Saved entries

(* ===== verification/ExecutionStates.v ===== *)
(** * The state machine of an execution and its budget
    ([backend/execution/execution_state.py], [execution_models.py])

    One machine per execution of a mission: its transitions and their history,
    its checkpoints, and the time it may spend, counted from its making on a
    monotonic clock and from the start of its mission before that. *)
From stdpp Require Import base gmap strings list sets relations.
From Stdlib Require Import ZArith QArith Qminmax Lqa Lia.
From S2P Require Import Prelude.
#[local] Open Scope Z_scope.

(** ** States *)

Module MissionState.
Inductive t :=
  | CREATED | PLANNING | READY | RUNNING | WAITING_APPROVAL | PAUSED | VALIDATING | COMPLETED | FAILED | CANCELLED.
#[global] Instance eq_dec : EqDecision t.
Proof. solve_decision. Defined.
Definition value (x : t) : string :=
  match x with
  | CREATED => "created"
  | PLANNING => "planning"
  | READY => "ready"
  | RUNNING => "running"
  | WAITING_APPROVAL => "waiting_approval"
  | PAUSED => "paused"
  | VALIDATING => "validating"
  | COMPLETED => "completed"
  | FAILED => "failed"
  | CANCELLED => "cancelled"
  end.
End MissionState.
Import MissionState.

(** [VALID_TRANSITIONS] *)
Definition VALID_TRANSITIONS (s : MissionState.t) : list MissionState.t :=
  match s with
  | CREATED => [PLANNING; CANCELLED]
  | PLANNING => [READY; FAILED; CANCELLED]
  | READY => [RUNNING; CANCELLED]
  | RUNNING => [PAUSED; WAITING_APPROVAL; VALIDATING; FAILED; COMPLETED; CANCELLED]
  | WAITING_APPROVAL => [RUNNING; FAILED; CANCELLED]
  | PAUSED => [RUNNING; CANCELLED]
  | VALIDATING => [COMPLETED; RUNNING; FAILED; CANCELLED]
  | COMPLETED => []
  | FAILED => [RUNNING; CANCELLED]
  | CANCELLED => []
  end.

(** ** The budget *)

Definition BUDGET_MISSION_PAR_DEFAUT_S : Q := 3600.

(** [budget_de] of what an object has under [max_duration_seconds]; [None] when
    it has nothing. *)
Definition budget_de (brut : option Q) : res Q :=
  match brut with
  | None => Ok BUDGET_MISSION_PAR_DEFAUT_S
  | Some v =>
      if negb (Qle_bool 0 v) then
        Err (Exn ValueError [Msg "budget de mission invalide : {} s. Il n'existe pas de valeur « illimitée »" []])
      else Ok (if Qeq_bool v 0 then BUDGET_MISSION_PAR_DEFAUT_S else v)
  end.

(** [ExecutionMeta]: what the engine reads of it. *)
Record ExecutionMeta := mkExecMeta {
  em_id : string;
  em_mission : string;
  em_goal : string;
  em_max_duration : option Q;
  em_max_retries : Z;
  em_tags : list string
}.

(** What the registry of missions answers: the budget and the start of the
    mission, or nothing. *)
Definition mission_vue : Type := option (option Q * option Q).

Module CheckpointType.
Inductive t := AUTO | PAUSE | PRE_VALIDATION | PRE_TOOL | MANUAL.
End CheckpointType.

Record Checkpoint := mkCheckpoint {
  ck_id : string;
  ck_execution : string;
  ck_type : CheckpointType.t;
  ck_state : MissionState.t;
  ck_metadata : pydict pyval;
  ck_created : Q
}.

Record Machine := mkMachine {
  ms_state : MissionState.t;
  ms_history : list (MissionState.t * MissionState.t * string);
  ms_checkpoints : pydict Checkpoint;
  ms_meta : ExecutionMeta;
  ms_t0 : Q;
  ms_offset : Q
}.

Definition max_q (x y : Q) : Q := if Qle_bool x y then y else x.

(** [_offset_missionnel]: what the mission had spent before this machine. *)
Definition offset_missionnel (mission : mission_vue) (maintenant : Q) : Q :=
  match mission with
  | Some (_, Some depart) => max_q 0 (maintenant - depart)
  | _ => 0
  end.

(** [__init__] *)
Definition nouvelle_machine (meta : ExecutionMeta) (mission : mission_vue) (maintenant perf : Q) : res Machine :=
  _ <-? budget_de (em_max_duration meta) ;;
  Ok (mkMachine CREATED [] [] meta perf (offset_missionnel mission maintenant)).

(** [budget_s]: the mission decides when there is one. *)
Definition budget_s (mission : mission_vue) (m : Machine) : res Q :=
  match mission with
  | Some (b, _) => budget_de b
  | None => budget_de (em_max_duration (ms_meta m))
  end.

(** [budget_consomme_s] *)
Definition budget_consomme_s (perf : Q) (m : Machine) : Q := ms_offset m + (perf - ms_t0 m).

(** [budget_depasse] *)
Definition budget_depasse (mission : mission_vue) (perf : Q) (m : Machine) : res bool :=
  b <-? budget_s mission m ;; Ok (Qle_bool b (budget_consomme_s perf m)).

(** ** Transitions *)

(** [can_transition] *)
Definition can_transition (target : MissionState.t) (m : Machine) : bool :=
  bool_decide (target ∈ VALID_TRANSITIONS (ms_state m)).

Definition passer (target : MissionState.t) (reason : string) (m : Machine) : Machine :=
  mkMachine target (ms_history m ++ [(ms_state m, target, reason)]) (ms_checkpoints m) (ms_meta m) (ms_t0 m) (ms_offset m).

(** [transition]: to the current state it is recorded and nothing else. *)
Definition transition (target : MissionState.t) (reason : string) : M Machine MissionState.t := fun m =>
  if decide (target = ms_state m) then (Ok (ms_state m), passer target reason m)
  else if can_transition target m then (Ok target, passer target reason m)
  else (Err (Exn ValueError [Msg "Invalid transition: {} → {}. Allowed: {}"
                               [MissionState.value (ms_state m); MissionState.value target]]), m).

(** [is_terminal] and [is_active] *)
Definition is_terminal (m : Machine) : bool := bool_decide (ms_state m ∈ [COMPLETED; FAILED; CANCELLED]).
Definition is_active (m : Machine) : bool := bool_decide (ms_state m ∈ [RUNNING; VALIDATING]).

(** ** Checkpoints *)

(** [save_checkpoint], the id and the date being drawn. *)
Definition save_checkpoint (id : string) (created : Q) (ty : CheckpointType.t) (metadata : pydict pyval) : M Machine Checkpoint := fun m =>
  let cp := mkCheckpoint id (em_id (ms_meta m)) ty (ms_state m) metadata created in
  (Ok cp, mkMachine (ms_state m) (ms_history m) (dset (ms_checkpoints m) id cp) (ms_meta m) (ms_t0 m) (ms_offset m)).

(** [get_checkpoint] *)
Definition get_checkpoint (id : string) (m : Machine) : option Checkpoint := dget (ms_checkpoints m) id.

(** [max(l, key=created_at)]: the first of the greatest. *)
Definition plus_recent (a b : Checkpoint) : Checkpoint := if Qle_bool (ck_created b) (ck_created a) then a else b.

(** [get_last_checkpoint] *)
Definition get_last_checkpoint (m : Machine) : option Checkpoint :=
  match rev (dvalues (ms_checkpoints m)) with
  | [] => None
  | c :: l => Some (fold_left plus_recent l c)
  end.

(** ** What the machine promises *)

(** A recorded step: a valid one, or a state entered again. *)
Definition pas (p : MissionState.t * MissionState.t * string) : Prop :=
  p.1.2 = p.1.1 \/ p.1.2 ∈ VALID_TRANSITIONS p.1.1.

(** The history is a walk of the machine from [a] to [b]. *)
Inductive parcours : MissionState.t -> list (MissionState.t * MissionState.t * string) -> MissionState.t -> Prop :=
  | parcours_nil a : parcours a [] a
  | parcours_cons a b c r l : pas (a, b, r) -> parcours b l c -> parcours a ((a, b, r) :: l) c.

Lemma parcours_snoc a l b c r : parcours a l b -> pas (b, c, r) -> parcours a (l ++ [(b, c, r)]) c.
Proof. induction 1 as [|a b' c' r' l Hp Hl IH]; intros H; cbn; [constructor; [done|constructor]|]. constructor; [done|by apply IH]. Qed.

Lemma parcours_app a l1 l2 c : parcours a (l1 ++ l2) c -> exists b, parcours a l1 b /\ parcours b l2 c.
Proof.
  revert a. induction l1 as [|p l1 IH]; intros a H; cbn in *; [exists a; by split; [constructor|]|].
  inversion H as [|a' b c' r l Hp Hl]; subst. destruct (IH _ Hl) as (b' & H1 & H2). exists b'. split; [by constructor|done].
Qed.

(** Attempts, whether they raise or not. *)
Definition tenter (l : list (MissionState.t * string)) (m : Machine) : Machine :=
  fold_left (fun m p => (transition p.1 p.2 m).2) l m.

Lemma transition_cases target reason m :
  (exists r, transition target reason m = (Ok r, passer target reason m) /\ pas (ms_state m, target, reason) /\ r = target)
  \/ exists e, transition target reason m = (Err e, m) /\ exn_cls e = ValueError
       /\ target <> ms_state m /\ target ∉ VALID_TRANSITIONS (ms_state m).
Proof.
  unfold transition. case_decide as Heq; [left; exists (ms_state m); split_and!; [done|by left|done]|].
  unfold can_transition. case_bool_decide; [left; exists target; split_and!; [done|by right|done]|]. right. by eexists.
Qed.

Lemma tenter_parcours a l m : parcours a (ms_history m) (ms_state m) ->
  parcours a (ms_history (tenter l m)) (ms_state (tenter l m)) /\ exists suite, ms_history (tenter l m) = ms_history m ++ suite.
Proof.
  unfold tenter. revert m. induction l as [|p l IH]; intros m Hm; [split; [done|]; exists []; by rewrite app_nil_r|].
  cbn [fold_left]. destruct (transition_cases p.1 p.2 m) as [(r & E & Hp & _)|(e & E & _)]; rewrite E; cbn [snd]; [|by apply IH].
  destruct (IH (passer p.1 p.2 m)) as (Hh & suite & Hs); [by apply parcours_snoc|]. split; [done|].
  exists ((ms_state m, p.1, p.2) :: suite). rewrite Hs. cbn [ms_history passer]. by rewrite <- app_assoc.
Qed.

(** No step leaves a closed state. *)
Lemma parcours_ferme a l b : a ∈ [COMPLETED; CANCELLED] -> parcours a l b -> b = a.
Proof.
  intros Ha H. induction H as [|a b c r l Hp Hl IH]; [done|]. destruct Hp as [Hp|Hp]; cbn in Hp.
  - subst b. by apply IH.
  - repeat (apply elem_of_cons in Ha as [->|Ha]; [by apply elem_of_nil in Hp|]). by apply elem_of_nil in Ha.
Qed.

(** The machine of an execution.  Whatever transitions are attempted, its
    history is a walk of the table from CREATED to its state, each step valid or
    a state entered again, and is only ever added to; an attempt raises
    [ValueError] and changes nothing exactly when its target is neither the
    state nor a successor of it; and a completed or cancelled execution stays
    so, whatever is attempted next. *)
Theorem machine_exact meta perf offset l1 l2 target reason :
  let m0 := mkMachine CREATED [] [] meta perf offset in
  let m := tenter l1 m0 in
  parcours CREATED (ms_history m) (ms_state m)
  /\ (exists suite, ms_history (tenter l2 m) = ms_history m ++ suite /\ parcours (ms_state m) suite (ms_state (tenter l2 m)))
  /\ (target = ms_state m \/ target ∈ VALID_TRANSITIONS (ms_state m) <->
        transition target reason m = (Ok target, passer target reason m))
  /\ (is_ok (transition target reason m).1 = false -> (transition target reason m).2 = m)
  /\ (ms_state m ∈ [COMPLETED; CANCELLED] -> ms_state (tenter l2 m) = ms_state m).
Proof.
  intros m0 m. destruct (tenter_parcours CREATED l1 m0) as [H1 _]; [constructor|]. fold m in H1.
  destruct (tenter_parcours CREATED l2 m H1) as [H2 (suite & Hs)]. rewrite Hs in H2.
  apply parcours_app in H2 as (b & Hb & Hsuite).
  assert (b = ms_state m) as ->.
  { clear -H1 Hb. revert b Hb. induction H1 as [a|a b' c r l Hp Hl IH]; intros b Hb; inversion Hb; subst; [done|by apply IH]. }
  split_and!; [done|by exists suite| | |].
  - destruct (transition_cases target reason m) as [(r & -> & Hp & ->)|(e & -> & _ & Hne & Hno)]; [|naive_solver].
    split; [done|]. intros _. destruct Hp; auto.
  - by destruct (transition_cases target reason m) as [(r & -> & _)|(e & -> & _)].
  - intros Hc. by eapply parcours_ferme.
Qed.

(** The budget.  A machine is made only of a budget that is not negative;
    the budget that applies is that of the mission when there is one, else that
    of the execution, an absent one or zero standing for the default of an hour,
    and never unlimited; it is spent exactly when what the mission had used
    before and what has passed since on the monotonic clock reach it; and once
    spent it stays so. *)
Theorem budget_exact meta mission maintenant perf m perf' b :
  nouvelle_machine meta mission maintenant perf = Ok m -> budget_s mission m = Ok b ->
  (0 < b)%Q
  /\ (exists brut, (mission = None /\ brut = em_max_duration meta \/ exists d, mission = Some (brut, d))
        /\ match brut with
           | Some v => (0 <= v)%Q /\ (v == 0 /\ b = BUDGET_MISSION_PAR_DEFAUT_S \/ 0 < v /\ b = v)%Q
           | None => b = BUDGET_MISSION_PAR_DEFAUT_S
           end)
  /\ (0 <= ms_offset m)%Q
  /\ (budget_depasse mission perf' m = Ok true <-> (b <= ms_offset m + (perf' - perf))%Q)
  /\ (forall perf'', (perf' <= perf'')%Q -> budget_depasse mission perf' m = Ok true -> budget_depasse mission perf'' m = Ok true).
Proof.
  unfold nouvelle_machine. intros Hm Hb. assert (m = mkMachine CREATED [] [] meta perf (offset_missionnel mission maintenant)) as ->
    by (destruct (budget_de (em_max_duration meta)); cbn in Hm; by simplify_eq).
  assert (Hspec : forall brut, budget_de brut = Ok b -> (0 < b)%Q /\ match brut with
      | Some v => (0 <= v)%Q /\ (v == 0 /\ b = BUDGET_MISSION_PAR_DEFAUT_S \/ 0 < v /\ b = v)%Q
      | None => b = BUDGET_MISSION_PAR_DEFAUT_S end).
  { intros [v|]; cbn; [|by intros [= <-]]. destruct (Qle_bool 0 v) eqn:E; cbn; [|done]. apply Qle_bool_iff in E.
    destruct (Qeq_bool v 0) eqn:E'; intros [= <-].
    - apply Qeq_bool_eq in E'. split; [done|]. split; [done|]. by left.
    - apply Qeq_bool_neq in E'. assert (0 < v)%Q by (apply Qle_lteq in E as [?|E]; [done|by destruct E'; symmetry]).
      split; [done|]. split; [done|]. by right. }
  assert (Hd : forall p, budget_depasse mission p (mkMachine CREATED [] [] meta perf (offset_missionnel mission maintenant)) = Ok true
    <-> (b <= offset_missionnel mission maintenant + (p - perf))%Q).
  { intros p. unfold budget_depasse. rewrite Hb. cbn [res_bind]. unfold budget_consomme_s. cbn [ms_offset ms_t0].
    rewrite <- Qle_bool_iff. destruct (Qle_bool _ _); split; congruence. }
  cbn [ms_offset]. split_and!.
  - unfold budget_s in Hb. destruct mission as [[brut d]|]; by apply Hspec in Hb as [? _].
  - unfold budget_s in Hb. destruct mission as [[brut d]|]; apply Hspec in Hb as [_ ?].
    + exists brut. split; [right; by exists d|done].
    + exists (em_max_duration meta). split; [by left|done].
  - unfold offset_missionnel, max_q. destruct mission as [[brut [d|]]|]; [|done|done].
    destruct (Qle_bool 0 (maintenant - d)) eqn:E; [by apply Qle_bool_iff|done].
  - apply Hd.
  - intros p Hp. rewrite !Hd. intros H. lra.
Qed.

Lemma budget_exact_witness :
  let meta := mkExecMeta "e" "m" "" (Some 0%Q) 3 [] in
  let mission := Some (Some 100%Q, Some 5%Q) in
  exists m, nouvelle_machine meta mission 45 7 = Ok m /\ budget_s mission m = Ok 100%Q /\ ms_offset m = 40%Q
    /\ (budget_depasse mission 67 m = Ok true <-> (100 <= ms_offset m + (67 - 7))%Q).
Proof.
  intros meta mission. eexists. split; [reflexivity|]. split; [reflexivity|]. split; [reflexivity|].
  exact (proj1 (proj2 (proj2 (proj2 (budget_exact meta mission 45 7 _ 67 100 eq_refl eq_refl))))).
Defined.

Example demo_last_checkpoint :
  let m0 := mkMachine CREATED [] [] (mkExecMeta "e" "" "" None 3 []) 0 0 in
  let m := (save_checkpoint "b" 1 CheckpointType.PAUSE [] (save_checkpoint "a" 1 CheckpointType.AUTO [] m0).2).2 in
  ck_id <$> get_last_checkpoint m = Some "b".
Proof. vm_compute. reflexivity. Qed.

■ Assignment ■
Only the lines that hold the word "list" are wanted; each should be pulled from the records.

■ Exercise answer ■
From stdpp Require Import base gmap strings list sets relations.
Definition VALID_TRANSITIONS (s : MissionState.t) : list MissionState.t :=
  em_tags : list string
  ms_history : list (MissionState.t * MissionState.t * string);
Inductive parcours : MissionState.t -> list (MissionState.t * MissionState.t * string) -> MissionState.t -> Prop :=
Definition tenter (l : list (MissionState.t * string)) (m : Machine) : Machine :=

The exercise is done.